Regional variation in the use of the earliest pottery in North-western Europe: organic residue analysis of Swifterbant pottery (5000 - 4000 cal. BC)

Promotie:Mw. Ö. (Özge) Demirci
Wanneer:20 januari 2022
Aanvang:11:00
Promotors:prof. dr. D.C.M. (Daan) Raemaekers, prof. dr. O. Craig
Waar:Academiegebouw RUG
Faculteit:Letteren
Regional variation in the use of the earliest pottery in
North-western Europe: organic residue analysis of Swifterbant
pottery (5000 - 4000 cal. BC)

Archeologische resten Swifterbantcultuur: veel vis, maar ook zuivel

Opgegraven aardewerk van de Swifterbantcultuur is vooral gebruikt voor het conserveren van zoetwatervis. Maar onderzoeker Özge Demirci heeft daar ook zuivelresten op aangetroffen, het vroegste directe bewijs van zuivel tot nu toe in Swifterbantaardewerk. Demirci heeft voor haar promotie de functie en functionele variatie van het aardewerk van de Swifterbantcultuur in de Nederlandse ‘wetlands’ onderzocht. Dat deed ze door als eerste systematisch vetzuurresidu-analyse op het aardewerk toe te passen.

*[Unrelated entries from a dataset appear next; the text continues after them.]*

(* ===== verification/CmdData.v ===== *)
(** The handlers of the list, hash, set and sorted-set commands
    ([src/internal/commands/lists.go], [hashes.go], [sets.go], [zsets.go]). *)
From S2P Require Import Prelude GoStd Float Sql Effects Keyspace Sample Store StoreLists StoreHashes StoreSets StoreZsets Resp Commands.
Local Open Scope Z_scope.
Local Open Scope go_scope.

(** ** Lists *)

Definition cmdLPush : storeHandler := λ dbIdx args,
  rest ⇐? args_from args 2;
  key ⇐? arg args 1;
  n ⇐! LPush key dbIdx (argsToStrings rest);
  ok (Integer n).

Definition cmdRPush : storeHandler := λ dbIdx args,
  rest ⇐? args_from args 2;
  key ⇐? arg args 1;
  n ⇐! RPush key dbIdx (argsToStrings rest);
  ok (Integer n).

Definition cmdLPop : storeHandler := λ dbIdx args,
  key ⇐? arg args 1;
  v ⇐! LPop key dbIdx;
  ok (found v).

Definition cmdRPop : storeHandler := λ dbIdx args,
  key ⇐? arg args 1;
  v ⇐! RPop key dbIdx;
  ok (found v).

Definition cmdLLen : storeHandler := λ dbIdx args,
  key ⇐? arg args 1;
  n ⇐! LLen key dbIdx;
  ok (Integer n).

(** Two integers, both parsed before either error is looked at. *)
Definition two_ints (args : list Value) (i j : Z) (k : Z → Z → prog (result Value)) : prog (result Value) :=
  s ⇐? arg args i;
  t ⇐? arg args j;
  match parse_int s, parse_int t with
  | Some m, Some n => k m n
  | _, _ => ok not_integer_reply
  end.

Definition cmdLRange : storeHandler := λ dbIdx args,
  two_ints args 2 3 (λ start stop,
    key ⇐? arg args 1;
    vals ⇐! LRange key dbIdx start stop;
    ok (strSlice vals)).

Definition cmdLIndex : storeHandler := λ dbIdx args,
  int_arg args 2 (λ idx,
    key ⇐? arg args 1;
    v ⇐! LIndex key dbIdx idx;
    ok (found v)).

Definition cmdLSet : storeHandler := λ dbIdx args,
  int_arg args 2 (λ idx,
    key ⇐? arg args 1;
    value ⇐? arg args 3;
    _ ⇐! LSet key dbIdx idx value;
    ok (SimpleString "OK")).

Definition cmdLInsert `{Unicode} : storeHandler := λ dbIdx args,
  where_ ⇐? arg args 2;
  let before := bool_decide (ToUpper where_ = "BEFORE") in
  if negb before && negb (bool_decide (ToUpper where_ = "AFTER")) then ok (Error "ERR syntax error")
  else
    key ⇐? arg args 1;
    pivot ⇐? arg args 3;
    value ⇐? arg args 4;
    n ⇐! LInsert key dbIdx before pivot value;
    ok (Integer n).

Definition cmdLRem : storeHandler := λ dbIdx args,
  int_arg args 2 (λ count,
    key ⇐? arg args 1;
    value ⇐? arg args 3;
    n ⇐! LRem key dbIdx count value;
    ok (Integer n)).

(** ** Hashes *)

(** [for i := 2; i < len(args); i += 2 { pairs[args[i].Str()] = args[i+1].Str() }]. *)
Fixpoint pairs_loop (args : list Value) (pairs : gmap string string) : option (gmap string string) :=
  match args with
  | [] => Some pairs
  | [_] => None
  | f :: v :: args' => pairs_loop args' (<[Str f := Str v]> pairs)
  end.

Definition cmdHSet : storeHandler := λ dbIdx args,
  if decide (Z.rem (Z.of_nat (length args) - 2) 2 ≠ 0)
  then ok (Error "ERR wrong number of arguments for 'hset' command")
  else
    key ⇐? arg args 1;
    pairs ⇐? checked (pairs_loop (drop 2 args) ∅);
    n ⇐! HSet key dbIdx pairs;
    ok (Integer n).

Definition cmdHGet : storeHandler := λ dbIdx args,
  key ⇐? arg args 1;
  field ⇐? arg args 2;
  v ⇐! HGet key dbIdx field;
  ok (found v).

Definition cmdHDel : storeHandler := λ dbIdx args,
  rest ⇐? args_from args 2;
  key ⇐? arg args 1;
  n ⇐! HDel key dbIdx (argsToStrings rest);
  ok (Integer n).

Definition cmdHExists : storeHandler := λ dbIdx args,
  key ⇐? arg args 1;
  field ⇐? arg args 2;
  b ⇐! HExists key dbIdx field;
  ok (boolInt b).

(** The fields in the order of Go's map, each followed by its value. *)
Definition cmdHGetAll : storeHandler := λ dbIdx args,
  key ⇐? arg args 1;
  m ⇐! HGetAll key dbIdx;
  fields ⇐ trigger (RangeMap (map_to_list m).*1);
  ok (Array (fields ≫= λ f, [BulkString f; BulkString (default EmptyString (m !! f))])).

Definition cmdHKeys : storeHandler := λ dbIdx args,
  key ⇐? arg args 1;
  keys ⇐! HKeys key dbIdx;
  ok (strSlice keys).

Definition cmdHVals : storeHandler := λ dbIdx args,
  key ⇐? arg args 1;
  vals ⇐! HVals key dbIdx;
  ok (strSlice vals).

Definition cmdHLen : storeHandler := λ dbIdx args,
  key ⇐? arg args 1;
  n ⇐! HLen key dbIdx;
  ok (Integer n).

Definition cmdHMGet : storeHandler := λ dbIdx args,
  rest ⇐? args_from args 2;
  key ⇐? arg args 1;
  vals ⇐! HMGet key dbIdx (argsToStrings rest);
  ok (Array (found <$> vals)).

Definition cmdHMSet : storeHandler := λ dbIdx args,
  if decide (Z.rem (Z.of_nat (length args) - 2) 2 ≠ 0)
  then ok (Error "ERR wrong number of arguments for 'hmset' command")
  else
    key ⇐? arg args 1;
    pairs ⇐? checked (pairs_loop (drop 2 args) ∅);
    _ ⇐! HSet key dbIdx pairs;
    ok (SimpleString "OK").

(** ** Sets *)

Definition cmdSAdd : storeHandler := λ dbIdx args,
  key ⇐? arg args 1;
  rest ⇐? args_from args 2;
  n ⇐! SAdd key dbIdx (argsToStrings rest);
  ok (Integer n).

Definition cmdSRem : storeHandler := λ dbIdx args,
  key ⇐? arg args 1;
  rest ⇐? args_from args 2;
  n ⇐! SRem key dbIdx (argsToStrings rest);
  ok (Integer n).

Definition cmdSMembers : storeHandler := λ dbIdx args,
  key ⇐? arg args 1;
  members ⇐! SMembers key dbIdx;
  ok (strSlice members).

Definition cmdSIsMember : storeHandler := λ dbIdx args,
  key ⇐? arg args 1;
  member ⇐? arg args 2;
  b ⇐! SIsMember key dbIdx member;
  ok (boolInt b).

Definition cmdSCard : storeHandler := λ dbIdx args,
  key ⇐? arg args 1;
  n ⇐! SCard key dbIdx;
  ok (Integer n).

Definition cmdSUnion : storeHandler := λ dbIdx args,
  rest ⇐? args_from args 1;
  members ⇐! SUnion (argsToStrings rest) dbIdx;
  ok (strSlice members).

Definition cmdSInter : storeHandler := λ dbIdx args,
  rest ⇐? args_from args 1;
  members ⇐! SInter (argsToStrings rest) dbIdx;
  ok (strSlice members).

Definition cmdSDiff : storeHandler := λ dbIdx args,
  rest ⇐? args_from args 1;
  members ⇐! SDiff (argsToStrings rest) dbIdx;
  ok (strSlice members).

(** ** Sorted sets *)

Section zsets.
Context `{Unicode}.

(** The option loop of [cmdZAdd]: the options and the rest of the arguments. *)
Fixpoint zadd_options (args : list Value) (opts : ZAddOptions) : ZAddOptions * list Value :=
  match args with
  | [] => (opts, [])
  | a :: args' =>
      let name := ToUpper (Str a) in
      if decide (name = "NX") then zadd_options args' (mkZAddOptions true (ZXX opts))
      else if decide (name = "XX") then zadd_options args' (mkZAddOptions (ZNX opts) true)
      else (opts, args)
  end.

(** Its second loop: a reply that ends it, or the members; [None] is an index
    out of range. *)
Fixpoint zadd_pairs (args : list Value) (members : gmap string float64)
    : option (Value + gmap string float64) :=
  match args with
  | [] => Some (inr members)
  | s :: args' =>
      match ParseFloat (Str s) with
      | inl _ => Some (inl not_float_reply)
      | inr score =>
          match args' with
          | [] => None
          | m :: args'' => zadd_pairs args'' (<[Str m := score]> members)
          end
      end
  end.

Definition cmdZAdd : storeHandler := λ dbIdx args,
  let '(opts, rest) := zadd_options (drop 2 args) (mkZAddOptions false false) in
  let i := 2 + Z.of_nat (length (drop 2 args) - length rest) in
  if decide (Z.rem (Z.of_nat (length args) - i) 2 ≠ 0) then ok (Error "ERR syntax error")
  else
    parsed ⇐? checked (zadd_pairs rest ∅);
    match parsed with
    | inl reply => ok reply
    | inr members =>
        key ⇐? arg args 1;
        n ⇐! ZAdd key dbIdx members opts;
        ok (Integer n)
    end.

Definition cmdZRem : storeHandler := λ dbIdx args,
  key ⇐? arg args 1;
  rest ⇐? args_from args 2;
  n ⇐! ZRem key dbIdx (argsToStrings rest);
  ok (Integer n).

Definition formatFloat (f : float64) : string := Sprintf_g f.

Definition cmdZScore : storeHandler := λ dbIdx args,
  key ⇐? arg args 1;
  member ⇐? arg args 2;
  score ⇐! ZScore key dbIdx member;
  ok (match score with Some x => BulkString (formatFloat x) | None => NullBulkString end).

Definition cmdZRank : storeHandler := λ dbIdx args,
  key ⇐? arg args 1;
  member ⇐? arg args 2;
  rank ⇐! ZRank key dbIdx member;
  ok (match rank with Some n => Integer n | None => NullBulkString end).

Definition cmdZRange : storeHandler := λ dbIdx args,
  two_ints args 2 3 (λ start stop,
    key ⇐? arg args 1;
    members ⇐! ZRange key dbIdx start stop;
    ok (strSlice members)).

Definition cmdZRangeByScore : storeHandler := λ dbIdx args,
  key ⇐? arg args 1;
  minStr ⇐? arg args 2;
  maxStr ⇐? arg args 3;
  members ⇐! ZRangeByScore key dbIdx minStr maxStr;
  ok (strSlice members).

Definition cmdZCard : storeHandler := λ dbIdx args,
  key ⇐? arg args 1;
  n ⇐! ZCard key dbIdx;
  ok (Integer n).

Definition cmdZCount : storeHandler := λ dbIdx args,
  key ⇐? arg args 1;
  minStr ⇐? arg args 2;
  maxStr ⇐? arg args 3;
  n ⇐! ZCount key dbIdx minStr maxStr;
  ok (Integer n).

Definition cmdZIncrBy : storeHandler := λ dbIdx args,
  s ⇐? arg args 2;
  match ParseFloat s with
  | inl _ => ok not_float_reply
  | inr delta =>
      key ⇐? arg args 1;
      member ⇐? arg args 3;
      x ⇐! ZIncrBy key dbIdx delta member;
      ok (BulkString (formatFloat x))
  end.
End zsets.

De Swifterbantcultuur (ca. 5000-4000/3400 v. Chr.) is een jager-verzamelaar-vissersgemeenschap met aardewerk dat een voortzetting laat zien van de bestaansstrategieën van de jager-verzamelaar, naast een geleidelijke verschuiving naar landbouw. Terwijl het vroegste aardewerk van Swifterbant gedateerd wordt op ca. 5000 v. Chr., wordt de komst van gedomesticeerde dieren gedateerd op ca. 4500 v. Chr. en van granen op ca. 4300 v. Chr.

Het is voor het eerst dat de vetzuurresidu-analyse is toegepast op aardewerk van deze gemeenschap. Bovendien is dit de eerste grootschalige studie van dit aardewerk, omdat Demirci toegang kreeg tot talrijke assemblages. Ze heeft de analyse toegepast op 148 monsters, die 146 individuele vaten vertegenwoordigen, afkomstig van acht archeologische sites: Swifterbant type sites S2, S3 en S4 (ca. 4300-4000 v. Chr.) in Flevoland, Nederland; Polderweg, De Bruin, Brandwijk, en Hazendonk (ca. 5000-3800 v. Chr.) in het Nederrijn-Maas gebied, Nederland; en tenslotte Hüde I (4700-3500 v. Chr.) in Nedersaksen.

Demirci’s onderzoek toont aan dat Swifterbantaardewerk voortdurend en voornamelijk is gebruikt voor de verwerking van bijna uitsluitend zoetwatervis, ondanks de zeer gediversifieerde bestaansstrategieën, die grote en kleine wilde dieren, terrestrische en aquatische voedselbronnen omvatten. De resultaten laten ook temporele veranderingen zien in de exploitatie van voedselbronnen in het gebied Niederrhein-Maas, waar aardewerk ook wordt gebruikt voor de verwerking van verschillende soorten voedingsmiddelen, zoals terrestrische hulpbronnen en zuivelproducten. De identificatie van zuivelresidu is het vroegste directe bewijs van zuivel tot nu toe in Swifterbantaardewerk.Demirci laat zien dat de motivatie voor de introductie van aardewerk in de Swifterbantcultuur niet noodzakelijkerwijs verband hield met veranderende bestaansstrategieën, aangezien er een duidelijke continuïteit te zien is in culinaire tradities na de introductie van domesticaten in de Swifterbantcultuur.